And now let's take a closer look at this message, shall we?


First of all, I know how to "write English" but, as you're all aware, I'm also a cat.  We cats often take a few liberties when writin' and, bein' cats, WE'RE ALLOWED to do just that.  Bein' cats, we're allowed to do anythin' we like!  Kinda goes without sayin'.


MOUSES!


Secondly, I never ever claimed to be a university graduate.  Not even once!  I'm a cat.  Cats don't go to university and that's a fact.  Okay, so one or two kitties MIGHT have snuck into a university class here and there, to watch a professor professorin' whilst sittin' on a vacant chair but I, Seville the Cat, have never done anythin' like that.  I'm not allowed to cross the road, you see, and there'd be a whole lotta roads to cross for me to get all the way to a university.  Peepers, however, did graduate from university.  She has one of those paper scroll thingies and everythin'.


MOUSES!


Now 'bout my havin' an award-winnin' blog.  Everyone knows I won the Nose-to-Nose Best Blog Writin' Award at BlogPaws way back when, right?  No, it wasn't a Canadian award; the Nose-to-Nose Awards were global.  Nerissa's Life IS an award-winnin' blog and I have a nice shiny trophy to prove it.


FACT.   


Highschool?  I think she meant high school 'cause highschool isn't a real word.  But did I attend?  No.  Same thing that applies to universities also applies to high schools.  Cats don't need school.  Peepers did go to high school, though, and graduated, too.


MOUSES!


Now about this reportin' me thing.


Hmmm...


Well all I've got to say 'bout that is...


You guessed it...


MOUSES!


But the big ol' bully didn't stop there.  OH NO, she went further still, leavin' messages on Peepers' Facebook profile like, "Award winning blog?  Please don't make such a statement, there's no such thing as an award winning blog.  How dare you make such a claim.  Are you an attention seeker?" and "I just read this blog.  What a bunch of nonsense and you can't even write English.  Award winning ... Yeah, for worst blog ever!!!"


MOUSES!


Again, Nerissa's Life IS an award-winnin' blog - FACT - which is why I can make such a claim.  Am I an attention seeker?  OF COURSE I AM!  I'm a cat.  Attention seekin' is kinda what we cats do.  Cats are always lookin' for attention, especially of the chin tickles and behind-the-ear scritches kind.  And I believe we've already discussed how we cats take liberties when writin'.  We get to.  We're cats.

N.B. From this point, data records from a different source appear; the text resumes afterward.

(** An open that finds nothing means that nothing is there; a creation then works or fails. *)
Lemma open_missing (p : place) (name : bytes) (w w' : world) :
  open_private_ticket_file p name w = (Ok (Err NotFound), w') -> dir_of w p !! name = None /\ dir_of w' p !! name = None.
Proof.
  intros Hrun. assert (Hnone : dir_of w p !! name = None).
  { unfold open_private_ticket_file, io, io_partial in Hrun. pose proof (proj1 (fail_is_real (calls w))).
    destruct (o_fail _); [by injection Hrun as ->|]. destruct (dir_of w p !! name) as [e|]; [|done].
    by destruct (bool_decide _). }
  split; [done|]. exact (keeps_run _ _ _ _ _ (frame_open p name None p name) Hrun Hnone).
Qed.
Lemma create_missing (p : place) (name : bytes) (w w' : world) (r : result io_kind entry) :
  dir_of w p !! name = None -> create_private_ticket_file p name w = (Ok r, w') -> r <> Err AlreadyExists.
Proof.
  intros Hnone. unfold create_private_ticket_file, io, io_partial. pose proof (proj2 (fail_is_real (calls w))).
  destruct (o_fail _); [by intros [= <- _]; congruence|]. rewrite Hnone. by intros [= <- _].
Qed.
Lemma open_present (p : place) (name : bytes) (w w' : world) (e : entry) (r : result io_kind entry) :
  dir_of w p !! name = Some e -> open_private_ticket_file p name w = (Ok r, w') -> r <> Err NotFound.
Proof.
  intros He. unfold open_private_ticket_file, io, io_partial. pose proof (proj1 (fail_is_real (calls w))).
  destruct (o_fail _); [by intros [= <- _]; congruence|]. rewrite He. destruct (bool_decide _); by intros [= <- _].
Qed.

As for winnin' an award for the WORST blog ever... 


Well...


Well, I'll take what I can get.  If this bully wants to give me a nice shiny trophy for winnin' the Worst Blog Ever Award, I'll accept it.  Trophies are always nice.  But it had better be shiny.  Really shiny, for sure.  And big, too.  And I think there should be some kinda monetary prize accompanying said trophy.  That would be nice.  BUT, bein' the easy-goin' kinda kitty that I am, in lieu of a monetary prize, I'll gladly accept a nice big bag of the nip.  After all, I'd probably take the money and use it to BUY nip, anyway.  This way, we get rid of the middle man.


MOUSES!


So yeah, I've got a big ol' bully on my paws, it seems.  A big ol' bully, for sure.  What I'm gonna do about this, I don't yet know.

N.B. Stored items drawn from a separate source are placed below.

Lemma validate_edits_Ok seen edits :
  Forall (fun e => fst e <> [] /\ x00 ∉ fst e /\ ("="%byte) ∉ fst e /\ forall v, snd e = Some v -> x00 ∉ v) edits ->
  NoDup (seen ++ edits).*1 -> try_fold validate_edit seen edits = Ok (seen ++ edits).
Proof.
  revert seen. induction edits as [|[key value] edits IH]; intros seen Hg Hd; cbn [try_fold]; [by rewrite app_nil_r|].
  apply Forall_cons in Hg as [(H1 & H2 & H3 & H4) Hg]. cbn in *.
  rewrite (proj2 (bytes_eqb_false _ _) H1), (proj2 (contains_byte_false _ _) H2), (proj2 (contains_byte_false _ _) H3). cbn.
  assert (Hs : existsb (fun e => bytes_eqb e.1 key) seen = false).
  { apply not_true_iff_false. intros (e & Hin & Heq%bytes_eqb_true)%existsb_exists. rewrite fmap_app in Hd.
    apply NoDup_app in Hd as (_ & Hd & _). apply (Hd key); [|apply list_elem_of_here].
    apply list_elem_of_fmap. exists e. split; [done|]. by apply list_elem_of_In. }
  rewrite Hs. cbn. assert (Hv : match value with Some v => reject_command_nul "environment value" v | None => Ok () end = Ok ()).
  { destruct value as [v|]; [|done]. unfold reject_command_nul. apply fail_if_Ok, contains_byte_false. by apply H4. }
  rewrite Hv. cbn. rewrite IH; rewrite <- ?app_assoc; done.
Qed.

Lemma checked_sum_fails start values e : checked_sum start values = Err e -> e = PtyCommandTooLarge u64_max.
Proof.
  unfold checked_sum. revert start. induction values as [|v values IH]; intros start; cbn [try_fold]; [done|].
  destruct (checked_add start v) as [t|]; cbn; [apply IH | by intros [= <-]].
Qed.

Lemma spec_edits_good e :
  validate_environment e = Ok () ->
  zlen (spec_edits e) <= MAX_ENVIRONMENT_EDITS /\ NoDup (spec_edits e).*1 /\
  Forall (fun e => fst e <> [] /\ x00 ∉ fst e /\ ("="%byte) ∉ fst e /\ forall v, snd e = Some v -> x00 ∉ v) (spec_edits e).
Proof.
  intros (Hl & Hn & Hv & Hd)%validate_environment_exact. unfold spec_edits. split; [|split].
  - rewrite zlen_app. unfold zlen in *. rewrite !length_fmap. unfold RUNTIME_MAX_ENV_CHANGES, MAX_ENVIRONMENT_EDITS in *. lia.
  - rewrite fmap_app, <- !list_fmap_compose. unfold compose. cbn. rewrite list_fmap_id.
    by rewrite (Permutation_app_comm (env_unset e)).
  - apply Forall_app in Hn as [Hset Hunset]. apply Forall_app. rewrite !Forall_fmap. split.
    + eapply Forall_impl; [exact Hunset|]. naive_solver.
    + rewrite Forall_fmap in Hset. eapply Forall_impl; [exact (proj2 (Forall_and _ _) (conj Hset Hv))|]. naive_solver.
Qed.

Lemma spec_arguments_good spec :
  validate_process_spec spec = Ok () ->
  zlen (argv spec) <= MAX_ARGUMENTS /\ Forall (fun a => x00 ∉ a) (argv spec) /\ validate_environment (env spec) = Ok ().
Proof.
  unfold validate_process_spec. intros [_ Hk]%bind_unit_Ok. apply bind_unit_Ok in Hk as [Hl%fail_if_Ok Hk].
  apply bind_unit_Ok in Hk as [Ha Hk]. apply bind_unit_Ok in Hk as [_ Hk]. apply bind_unit_Ok in Hk as [He _].
  split; [|split]; [..|done].
  - to_prop. unfold RUNTIME_MAX_ARGV, MAX_ARGUMENTS in *. lia.
  - apply try_each_Ok in Ha. eapply Forall_impl; [exact Ha|]. intros a [Hn _]%bind_unit_Ok. unfold reject_nul in Hn.
    by apply fail_if_Ok, contains_byte_false in Hn.
Qed.

(** The checks that a command which fits its limits and has no NUL cannot fail. *)
Lemma validate_command_fails c e :
  zlen (args c) <= MAX_ARGUMENTS -> Forall (fun a => x00 ∉ a) (program c :: args c) ->
  (forall d, command_cwd c = Some d -> x00 ∉ d) -> zlen (environment c) <= MAX_ENVIRONMENT_EDITS ->
  try_fold validate_edit [] (environment c) = Ok (environment c) -> validate_command c = Err e ->
  (e = PtyEmptyProgram /\ program c = []) \/ exists n, e = PtyCommandTooLarge n /\ MAX_COMMAND_BYTES < n.
Proof.
  intros Ha [Hp Hargs]%Forall_cons Hd He Hedits. unfold validate_command.
  destruct (bytes_eqb (program c) []) eqn:Ep; cbn; [intros [= <-]; left; to_prop; done|]. intros Hk. right.
  unfold reject_command_nul in Hk. rewrite (proj2 (contains_byte_false _ _) Hp), !Z.gtb_ltb in Hk. cbn in Hk.
  rewrite (proj2 (Z.ltb_ge _ _) Ha), (proj2 (Z.ltb_ge _ _) He) in Hk. cbn in Hk.
  rewrite (proj2 (try_each_Ok _ _ ())) in Hk.
  2:{ eapply Forall_impl; [exact Hargs|]. intros a Hn. by apply fail_if_Ok, contains_byte_false. }
  cbn in Hk. assert (Hc : match command_cwd c with Some cwd => fail_if (contains_byte x00 cwd) (PtyEmbeddedNul "cwd")
    | None => Ok () end = Ok ()).
  { destruct (command_cwd c) as [d|]; [|done]. by apply fail_if_Ok, contains_byte_false, Hd. }
  rewrite Hc, Hedits in Hk. cbn in Hk.
  assert (Hmax : MAX_COMMAND_BYTES < u64_max) by (vm_compute; done).
  apply bind_Err in Hk as [->%checked_sum_fails|(t1 & _ & Hk)]; [eauto|].
  apply bind_Err in Hk as [->%checked_sum_fails|(t2 & _ & Hk)]; [eauto|].
  apply bind_Err in Hk as [->%checked_sum_fails|(t3 & _ & [Hgt <-]%fail_if_Err)]; [eauto|].
  rewrite Z.gtb_ltb in Hgt. apply Z.ltb_lt in Hgt. eauto.
Qed.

But just to be on the safe side...


Just to be prepared...


Well, for starters, I'm savin' up all the litter from the ol' litter box.  USED litter, that is.  A few more trips to the little boys' box and I'll have enough to ship off, SPECIAL DELIVERY, just for her.


Which brings me to the question...


Anyone out there know if used litter is considered hazardous material by Canada Post?


Just askin' for a friend.


Who, I'm told, can't write English.


And is an attention seeker, to no end.


MOUSES!





Wednesday, 15 March 2017

that's funny

*sniff sniff*

*sniff sniff sniff sniff sniff*

Walkin' into the kitchen, I found my brother Anderson giving the air a good sniff.  "Whatcha sniffin' there, Andy?" I asked.  "Givin' the ol' peep hints about changin' the litter boxes?"

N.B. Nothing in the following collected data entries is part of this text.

(** One output stream: its flow, the flags its worker and the waiter share, whether the
    worker's thread ended, what the worker read so far and how many bytes of it the output
    limit granted. *)
Record stream_state := {
  flow : OutputFlowState; worker_phase_of : worker_phase; force_stop : bool; worker_finished : bool;
  bytes_read : bytes; granted : Z }.
Definition new_stream : stream_state := {|
  flow := OutputFlowState_default; worker_phase_of := OutputWorkerReading; force_stop := false;
  worker_finished := false; bytes_read := []; granted := 0 |}.
Definition with_flow (f : OutputFlowState) (s : stream_state) : stream_state := {|
  flow := f; worker_phase_of := worker_phase_of s; force_stop := force_stop s; worker_finished := worker_finished s;
  bytes_read := bytes_read s; granted := granted s |}.
Definition with_flags (phase : worker_phase) (force finished : bool) (s : stream_state) : stream_state := {|
  flow := flow s; worker_phase_of := phase; force_stop := force; worker_finished := finished;
  bytes_read := bytes_read s; granted := granted s |}.
Definition with_read (read : bytes) (count : Z) (s : stream_state) : stream_state := {|
  flow := flow s; worker_phase_of := worker_phase_of s; force_stop := force_stop s;
  worker_finished := worker_finished s; bytes_read := read; granted := count |}.

(** The atomics of [ProcessControl], and whether a kill was requested. *)
Record ProcessControl := {
  output_total : Z; output_truncated : bool; io_stop : bool; termination : Z; done : bool; killed : bool }.

(** [stdin] is the frames the client wrote and [reader] has not taken, [frames] the channel
    from the reader thread to the loop ([None] is a read error); [input_queue] the channel to
    the input worker, [input_sender] and [input_receiver] its open ends, [pushed] and [popped]
    the bytes that entered and left it, and [consumed] the bytes the process's input took. *)
Record shared := {
  server_ : RuntimeServer;
  stdin : list RuntimeMessage;
  stdin_open : bool;
  frames : list (option RuntimeMessage);
  reader_gone : bool;
  started : option run_info;
  control : ProcessControl;
  streams : RuntimeOutputStream -> stream_state;
  input_queue : list InputCommand;
  input_sender : bool;
  input_receiver : bool;
  pushed : bytes;
  popped : bytes;
  consumed : bytes;
  waiter_gone : bool }.

Definition with_server (s : RuntimeServer) (sh : shared) : shared := {|
  server_ := s; stdin := stdin sh; stdin_open := stdin_open sh; frames := frames sh; reader_gone := reader_gone sh;
  started := started sh; control := control sh; streams := streams sh; input_queue := input_queue sh;
  input_sender := input_sender sh; input_receiver := input_receiver sh; pushed := pushed sh; popped := popped sh;
  consumed := consumed sh; waiter_gone := waiter_gone sh |}.
Definition with_stdin (i : list RuntimeMessage) (open : bool) (f : list (option RuntimeMessage)) (gone : bool)
    (sh : shared) : shared := {|
  server_ := server_ sh; stdin := i; stdin_open := open; frames := f; reader_gone := gone;
  started := started sh; control := control sh; streams := streams sh; input_queue := input_queue sh;
  input_sender := input_sender sh; input_receiver := input_receiver sh; pushed := pushed sh; popped := popped sh;
  consumed := consumed sh; waiter_gone := waiter_gone sh |}.
Definition with_started (info : option run_info) (gone : bool) (sh : shared) : shared := {|
  server_ := server_ sh; stdin := stdin sh; stdin_open := stdin_open sh; frames := frames sh;
  reader_gone := reader_gone sh; started := info; control := control sh; streams := streams sh;
  input_queue := input_queue sh; input_sender := input_sender sh; input_receiver := input_receiver sh;
  pushed := pushed sh; popped := popped sh; consumed := consumed sh; waiter_gone := gone |}.
Definition with_control (c : ProcessControl) (sh : shared) : shared := {|
  server_ := server_ sh; stdin := stdin sh; stdin_open := stdin_open sh; frames := frames sh;
  reader_gone := reader_gone sh; started := started sh; control := c; streams := streams sh;
  input_queue := input_queue sh; input_sender := input_sender sh; input_receiver := input_receiver sh;
  pushed := pushed sh; popped := popped sh; consumed := consumed sh; waiter_gone := waiter_gone sh |}.
Definition with_stream (s : RuntimeOutputStream) (x : stream_state) (sh : shared) : shared := {|
  server_ := server_ sh; stdin := stdin sh; stdin_open := stdin_open sh; frames := frames sh;
  reader_gone := reader_gone sh; started := started sh; control := control sh;
  streams := fun s' => if decide (s' = s) then x else streams sh s';
  input_queue := input_queue sh; input_sender := input_sender sh; input_receiver := input_receiver sh;
  pushed := pushed sh; popped := popped sh; consumed := consumed sh; waiter_gone := waiter_gone sh |}.
Definition with_input (q : list InputCommand) (sender_ receiver : bool) (pushed_ popped_ consumed_ : bytes)
    (sh : shared) : shared := {|
  server_ := server_ sh; stdin := stdin sh; stdin_open := stdin_open sh; frames := frames sh;
  reader_gone := reader_gone sh; started := started sh; control := control sh; streams := streams sh;
  input_queue := q; input_sender := sender_; input_receiver := receiver; pushed := pushed_; popped := popped_;
  consumed := consumed_; waiter_gone := waiter_gone sh |}.

Definition set_control (total : Z) (truncated stop : bool) (term : Z) (d k : bool) : ProcessControl := {|
  output_total := total; output_truncated := truncated; io_stop := stop; termination := term; done := d; killed := k |}.

Definition command_data (c : InputCommand) : bytes := match c with InputData data _ => data | InputClose => [] end.

Definition initial_shared : shared := {|
  server_ := new_server; stdin := []; stdin_open := true; frames := []; reader_gone := false; started := None;
  control := set_control 0 false false TERMINATION_NONE false false; streams := fun _ => new_stream;
  input_queue := []; input_sender := true; input_receiver := true; pushed := []; popped := []; consumed := [];
  waiter_gone := false |}.

(** ** Operations *)

(** What system calls, the process and the clock answer. *)
Inductive read_result := ReadData (data : bytes) | ReadWouldBlock | ReadInterrupted | ReadFailed (text : bytes).
Inductive write_result := Wrote (count : Z) | WriteWouldBlock | WriteInterrupted | WriteFailed (text : bytes).
Inductive reply :=
| Silent
| ClockSays (expired : bool)
| Fails
| PreparedWith (r : result bytes unit)
| ReadWith (r : read_result)
| WriteWith (r : write_result)
| ProcessSays (r : result PtyError unit)
| PollSays (r : result bytes (option PtyExitStatus))
| SpawnSays (r : result PtyError Z).

Inductive frame_answer := FrameMessage (m : RuntimeMessage) | FrameEnd | FrameTimeout.

Inductive op : Type -> Type :=
(** the stream *)
| ReadFrame : op (option RuntimeMessage)
| RecvFrame : op frame_answer
| ObserveInbound (m : RuntimeMessage) : op (result RuntimeStateError unit)
| Send (m : RuntimeMessage) : op (result SendError unit)
| HasFailed : op bool
| TryFinish : op (result TrySendError unit)
| AwaitFinish : op bool
| RecordFailure (message : string) : op unit
(** the threads and the process *)
| Spawn : op (result PtyError Z)
| Launch (info : run_info) : op unit
| ResizeProcess (size : PtySize) : op (result PtyError unit)
| SignalProcess (signal : PtySignal) : op (result PtyError unit)
| KillProcess : op unit
| TryWait : op (result bytes (option PtyExitStatus))
| ClockExpired : op bool
| Prepare : op (result bytes unit)
| JoinInput : op unit
| JoinWaiter : op unit
| EndWaiter : op unit
(** the atomics *)
| LoadDone : op bool
| SetDone : op unit
| LoadIoStop : op bool
| SetIoStop : op unit
| LoadTruncated : op bool
| SetTruncated : op unit
| LoadTermination : op Z
| MarkTermination (value : Z) : op unit
(** the input channel and the process's input *)
| PushInput (c : InputCommand) : op (result TrySendError unit)
| DropSender : op unit
| PopInput : op (option InputCommand)
| DropReceiver : op unit
| WriteInput (data : bytes) : op write_result
| FlushInput : op write_result
(** one output stream *)
| AcknowledgeFlow (s : RuntimeOutputStream) (next_offset : Z) : op (result FlowError unit)
| ReserveFlow (s : RuntimeOutputStream) (requested : Z) : op (result FlowError (option (Z * Z)))
| PollDrained (s : RuntimeOutputStream) : op (option bool)
| StopFlow (s : RuntimeOutputStream) : op unit
| LoadForceStop (s : RuntimeOutputStream) : op bool
| SetForceStop (s : RuntimeOutputStream) : op unit
| LoadPhase (s : RuntimeOutputStream) : op worker_phase
| SetPhase (s : RuntimeOutputStream) (p : worker_phase) : op unit
| IsFinished (s : RuntimeOutputStream) : op bool
| EndWorker (s : RuntimeOutputStream) : op unit
| ReadOutput (s : RuntimeOutputStream) (room : Z) : op read_result
| ReserveTotal (s : RuntimeOutputStream) (requested : Z) (limit : option Z) : op Z.

(** [read_runtime_frame] on what the client wrote: [None] at the end of the stream, on a
    read error and on an invalid message; no answer while the stream is empty and open. *)
Definition take_frame (r : reply) (sh : shared) : option (option RuntimeMessage * shared) :=
  match r, stdin sh with
  | Fails, i => Some (None, with_stdin i (stdin_open sh) (frames sh) (reader_gone sh) sh)
  | _, m :: i =>
      Some (if is_ok (validate m) then Some m else None, with_stdin i (stdin_open sh) (frames sh) (reader_gone sh) sh)
  | _, [] => if stdin_open sh then None else Some (None, sh)
  end.

Definition on_stream {A} (s : RuntimeOutputStream) (sh : shared) (f : stream_state -> option (A * stream_state)) :
    option (A * shared) :=
  '(a, x) ← f (streams sh s); Some (a, with_stream s x sh).
Definition on_control {A} (sh : shared) (a : A) (c : ProcessControl) : option (A * shared) :=
  Some (a, with_control c sh).
Definition on_server {A} (sh : shared) (r : A * RuntimeServer) : option (A * shared) :=
  Some (fst r, with_server (snd r) sh).

Definition exec_input {A} (sh : shared) (a : A) (q : list InputCommand) (sender_ receiver : bool)
    (pushed_ popped_ consumed_ : bytes) : option (A * shared) :=
  Some (a, with_input q sender_ receiver pushed_ popped_ consumed_ sh).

"No, the litter boxes are fine, Seville."

*sniff sniff*

*sniff sniff sniff sniff sniff*

"Are you sure?  'Cause you know, they don't call you Sir Fartsalot for nothin'.  MOUSES!"

Anderson scowled at me.

I scowled right back.

"Seville, I heard Peep #1 talking, and she said something about something being funny.  So I thought I'd sniff out whatever she was talking about.  If you remember, the last time the peep smelled something funny, it was cream that had gone off.  I'm hoping that's what it is again."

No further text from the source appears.